日経メディカルのロゴ画像

Morbidity and Mortality Weekly Reportから
管理不十分な高血圧の9割近くに過去1年の受診歴
血圧管理の機会が見過ごされている実態を示唆、CDCによる解析

2012/09/21
岡本 絵理=メディカルライター

 管理不十分な高血圧患者の大半はかかりつけ医を持ち、医療保険に加入し、過去1年以内の受診歴があることが、米疾病対策センター(CDC)の解析で明らかになった。結果は、2012年9月7日付のMMWR(Morbidity and Mortality Weekly Report;CDCが発行する疫学週報)に報告された。

 高血圧は心血管疾患の主な危険因子であり、死亡率の上昇と関連している。高血圧症を適切に治療し管理すれば、心臓発作や脳卒中などの発生率を減らすことができ、救命につながる。

 そこでCDCは、2003~2010年に国民健康栄養調査(NHANES)に参加した18歳以上の成人のうち、妊娠しておらず必要なデータがそろっている2万811人を対象に、管理不十分な高血圧について調査した。

 高血圧の定義は、「平均収縮期血圧(SBP)が140mmHg以上または平均拡張期血圧(DBP)が90mmHg以上」または「現在降圧薬を使用している」場合とした。高血圧のうち、「平均SBPが140mmHg以上または平均DBPが90mmHg以上」の場合を管理不十分な高血圧とした。
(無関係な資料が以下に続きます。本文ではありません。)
(** [target.k1.k2...kn = x]: the objects on the way are read, the last one
    is written.  Reading a property of a missing or [undefined] one throws. *)
Fixpoint assign (path : list string) (x : Value) (target : Value) : option Value :=
  match path with
  | [] => None
  | key :: rest =>
      match rest with
      | [] => set key x target
      | _ :: _ =>
          match get key target with
          | Some child =>
              match assign rest x child with
              | Some child' => set key child' target
              | None => None
              end
          | None => None
          end
      end
  end.

(** [delete target.k1.k2...kn] *)
Fixpoint delete_at (path : list string) (target : Value) : option Value :=
  match path with
  | [] => None
  | key :: rest =>
      match rest with
      | [] => delete key target
      | _ :: _ =>
          match get key target with
          | Some child =>
              match delete_at rest child with
              | Some child' => set key child' target
              | None => None
              end
          | None => None
          end
      end
  end.

(** What a definer can do to the object it is handed. *)
Inductive Mutation :=
| Assign (path : list string) (x : Value)
| Delete (path : list string).

Definition mutation (m : Mutation) (target : Value) : option Value :=
  match m with
  | Assign path x => assign path x target
  | Delete path => delete_at path target
  end.

Fixpoint mutate (ms : list Mutation) (target : Value) : option Value :=
  match ms with
  | [] => Some target
  | m :: ms' =>
      match mutation m target with
      | Some target' => mutate ms' target'
      | None => None
      end
  end.

End Types.
End WorkflowHooks.

Module RuntimeContributions.
Section Types.
Context `{Host}.

Record Import := { as_ : string; from : string }.

Record TypeGen := {
  fields : list (string * string);
  imports : option (list Import);
}.

Record Context_ := { typeGen : TypeGen; create : Callback }.

Record Nexus := { plugins : NexusPlugins }.

Record t := { context : option Context_; nexus : option Nexus }.

End Types.
End RuntimeContributions.

(** ** State, computations and closures *)

Section Model.
Context `{Host}.

(** Code written by a plugin author: it runs against the world.  It does
    not reach the closure variables of [create]: a registered function that
    calls the registrars of a lens it kept is outside the model. *)
Definition PluginCode (A : Type) : Type := World -> Outcome A * World.

Record WorkflowContext := { layout : Layout }.

(** A workflow definer receives the hooks object and mutates it in place;
    what it returns is ignored.  The function maps the object handed to the
    definer to that object as the call leaves it. *)
Definition WorkflowDefiner : Type :=
  WorkflowHooks.t -> WorkflowContext -> PluginCode WorkflowHooks.t.

Definition RuntimePlugin : Type := PluginCode RuntimeContributions.t.

(** The two variables [create] declares before it returns the driver
    creator.  [None] stands for [undefined]. *)
Record Slots := {
  maybeWorkflowPlugin : option WorkflowDefiner;
  maybeRuntimePlugin : option RuntimePlugin;
}.

Definition unset : Slots :=
  {| maybeWorkflowPlugin := None; maybeRuntimePlugin := None |}.

(** The program state: one cell of [Slots] per call of [create], and the
    world. *)
Record State := {
  closures : gmap nat Slots;
  world : World;
}.

Definition M (A : Type) : Type := State -> Outcome A * State.

Definition ret {A} (a : A) : M A := fun st => (Returned a, st).

Definition bind {A B} (m : M A) (k : A -> M B) : M B :=
  fun st =>
    match m st with
    | (Returned a, st') => k a st'
    | (Thrown e, st') => (Thrown e, st')
    | (Exited d, st') => (Exited d, st')
    end.

(** [try { m } catch (error) { handler }]: only a throw is caught. *)
Definition try_catch {A} (m : M A) (handler : Error -> M A) : M A :=
  fun st =>
    match m st with
    | (Thrown e, st') => handler e st'
    | r => r
    end.

(** [throw error] *)
Definition throw {A} (error : Error) : M A := fun st => (Thrown error, st).

(** Modelled from the spec: [fatal], imported from [../utils], is not part
    of the sources.  The spec has it abort the whole process with a
    diagnostic; it never returns to its caller. *)
Definition fatal {A} (message : string) : M A := fun st => (Exited message, st).

Definition run_plugin {A} (code : PluginCode A) : M A :=
  fun st =>
    let '(o, w) := code (world st) in
    (o, {| closures := closures st; world := w |}).
(* ===================================================================== *)
(** * Properties                                                          *)
(* ===================================================================== *)

(** ** Running the monad *)

Lemma run_bind {A B} (m : Flask A) (k : A → Flask B) (w : World) :
  (m ≫= k) w =
  match m w with
  | (Done a, w') => k a w'
  | (Aborted code message, w') => (Aborted code message, w')
  end.
Proof. reflexivity. Qed.

Lemma run_find (pet_id : string) (w : World) :
  Pet.find pet_id w =
  (Done (mkPet (Some pet_id) <$> docs w !! pet_id),
   {| docs := docs w; calls := calls w ++ [call_find pet_id] |}).
Proof. reflexivity. Qed.

Lemma run_update (pet : PetT) (k : string) (w : World) :
  id pet = Some k →
  Pet.update pet w =
  (Done tt, {| docs := <[k := fields pet]> (docs w);
               calls := calls w ++ [call_update pet] |}).
Proof.
  intros Hid. unfold Pet.update. rewrite !run_bind. cbn. by rewrite Hid.
Qed.

Lemma run_create (pet : PetT) (w : World) :
  Pet.create pet w =
  (Done (set_id (Some (fresh (dom (docs w)))) pet),
   {| docs := <[fresh (dom (docs w)) := fields pet]> (docs w);
      calls := calls w ++ [call_create pet] |}).
Proof. reflexivity. Qed.

Lemma run_delete (pet : PetT) (k : string) (w : World) :
  id pet = Some k →
  Pet.delete pet w =
  (Done tt, {| docs := delete k (docs w);
               calls := calls w ++ [call_delete pet] |}).
Proof.
  intros Hid. unfold Pet.delete. rewrite !run_bind. cbn. by rewrite Hid.
Qed.

(** ** The truthy tokens *)

Lemma lower_ascii_idempotent (c : ascii) :
  Py.lower_ascii (Py.lower_ascii c) = Py.lower_ascii c.
Proof. by destruct c as [[] [] [] [] [] [] [] []]. Qed.

Lemma lower_ascii_inv (c : ascii) :
  c = Py.lower_ascii c ∨
  (is_small (Py.lower_ascii c) = true ∧ c = capital (Py.lower_ascii c)).
Proof.
  destruct c as [[] [] [] [] [] [] [] []];
    first [by left | by right].
Qed.

Lemma lower_ascii_capital (l : ascii) :
  is_small l = true → Py.lower_ascii (capital l) = l.
Proof. by destruct l as [[] [] [] [] [] [] [] []]. Qed.

Lemma lower_idempotent (s : string) : Py.lower (Py.lower s) = Py.lower s.
Proof.
  induction s as [|c s IH]; [reflexivity|].
  cbn [Py.lower]. by rewrite IH, lower_ascii_idempotent.
Qed.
 「医師などの医療従事者に高血圧であると言われたことがあるか」との質問に「はい」と答えた人を、高血圧の自覚ありと判断した。「高血圧のため処方薬を服用するように言われたことがあるか」「現在降圧薬を服用しているか」との質問に対していずれも「はい」と答えた場合、降圧薬の投薬を受けていると判断した。

 上記の定義に従い、管理不十分な高血圧者を、高血圧と自覚していない群(自覚なし群)、高血圧と自覚しているが投薬を受けていない群(自覚あり・非投薬群)、高血圧と自覚しており投薬も受けているが管理不十分な高血圧の群(自覚あり・投薬群)の3群に分けた。

 対象期間中の人口動態調査と、サンプルとしたNHANES参加者のデータに基づき、母集団である米国民全体の有病数を計算した。

 2003~2010年の米国の成人高血圧患者は6690万人(成人人口全体の30.4%)と推定され、そのうち3580万人(53.5%)が管理不十分な高血圧だった。管理不十分な高血圧患者のうち、自覚なし群は1410万人(39.4%)、自覚あり・非投薬群は570万人(15.8%)、自覚あり・投薬群は1600万人(44.8%)だった。

 約910万人がステージ2高血圧(SBPが160mmHg以上またはDBPが100mmHg以上)と推定された。ステージ2高血圧は成人高血圧患者全体の13.6%を占め、管理不十分な成人高血圧患者の中では25.4%を占めていた。

 管理不十分な高血圧患者3580万人のうち、かかりつけの医療機関がある人は3200万人(89.4%)、過去1年以内の受診歴がある人は3140万人(87.7%)、健康保険に加入している人は3050万人(85.2%)だった。